=== Supplied data ===
Lemma mergeSlots_merge (i : nat) p a b :
  p !! i = Some a → p !! S i = Some b → start a + span a = start b →
  mergeSlots i p
  = Some (take i p ++ {| start := start a; span := span a + span b;
                         tasks := tasks a ++ tasks b |} :: drop (S (S i)) p).
Proof.
  intros Ha Hb Hadj. destruct (lookup_split2 p i a b Ha Hb) as [Hp Hlen].
  pose proof (mergeSlots_middle (take i p) a b (drop (S (S i)) p) Hadj) as H.
  by rewrite Hlen, <- Hp in H.
Qed.

Lemma mergeSlots_total (i : nat) p : is_Some (mergeSlots i p).
Proof.
  destruct (decide (length p ≤ S i)%nat) as [H|H].
  - rewrite mergeSlots_last; [eauto|done].
  - destruct (lookup_lt_is_Some_2 p i) as [a Ha]; [lia|].
    destruct (lookup_lt_is_Some_2 p (S i)) as [b Hb]; [lia|].
    destruct (decide (start a + span a = start b)) as [Hadj|Hne].
    + rewrite (mergeSlots_merge i p a b); eauto.
    + rewrite (mergeSlots_not_adjacent i p a b); eauto.
Qed.

Lemma unmergeSlot_split (i : nat) p s :
  p !! i = Some s → 60 < span s →
  unmergeSlot i p
  = Some (take i p ++ {| start := start s; span := 60; tasks := tasks s |}
            :: {| start := start s + 60; span := span s - 60; tasks := [] |}
            :: drop (S i) p).
Proof.
  intros Hs Hsp. destruct (lookup_split p i s Hs) as [Hp Hlen].
  unfold unmergeSlot. rewrite Hs.
  destruct (Z.leb_spec (span s) 60); [lia|]. f_equal.
  set (first := {| start := start s; span := 60; tasks := tasks s |}).
  set (second := {| start := start s + 60; span := span s - 60; tasks := [] |}).
  pose proof (splice_replace_middle (take i p) (drop (S i) p) s first) as H1.
  pose proof (splice_insert_after (take i p) (drop (S i) p) first second) as H2.
  rewrite Hlen in H1, H2. rewrite <- Hp in H1. by rewrite H1, H2.
Qed.

Lemma unmergeSlot_small (i : nat) p s :
  p !! i = Some s → span s ≤ 60 → unmergeSlot i p = Some p.
Proof.
  intros Hs Hsp. unfold unmergeSlot. rewrite Hs.
  by destruct (Z.leb_spec (span s) 60); [|lia].
Qed.

Lemma unmergeSlot_outside (i : nat) p : p !! i = None → unmergeSlot i p = Some p.
Proof. intros H. unfold unmergeSlot. by rewrite H. Qed.

Lemma mergeSlots_chain lo hi (i : nat) p q :
  chain lo hi p → mergeSlots i p = Some q → chain lo hi q.
Proof.
  intros Hc Hm.
  destruct (decide (length p ≤ S i)%nat) as [H|H].
  { rewrite mergeSlots_last in Hm by done. by injection Hm as <-. }
  destruct (lookup_lt_is_Some_2 p i) as [a Ha]; [lia|].
  destruct (lookup_lt_is_Some_2 p (S i)) as [b Hb]; [lia|].
  pose proof (chain_lookup_succ _ _ _ _ _ _ Hc Ha Hb) as Hadj. unfold endOf in Hadj.
  rewrite (mergeSlots_merge i p a b Ha Hb Hadj) in Hm. injection Hm as <-.
  destruct (lookup_split2 p i a b Ha Hb) as [Hp _]. rewrite Hp in Hc.
  apply chain_app in Hc as (mid & H1 & H2 & H3 & H4 & H5 & H6).
  apply chain_app. exists mid. split; [done|]. simpl.
  split; [done|]. split; [lia|].
  by replace (mid + (span a + span b)) with (mid + span a + span b) by lia.
Qed.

=== Work order ===
Could you repeat exactly the lines in the listing above from the one with "intros Hs Hsp. destruct" down to the one with "pose proof (splice_replace_middle"? Include both of those lines.

=== Task output ===
  intros Hs Hsp. destruct (lookup_split p i s Hs) as [Hp Hlen].
  unfold unmergeSlot. rewrite Hs.
  destruct (Z.leb_spec (span s) 60); [lia|]. f_equal.
  set (first := {| start := start s; span := 60; tasks := tasks s |}).
  set (second := {| start := start s + 60; span := span s - 60; tasks := [] |}).
  pose proof (splice_replace_middle (take i p) (drop (S i) p) s first) as H1.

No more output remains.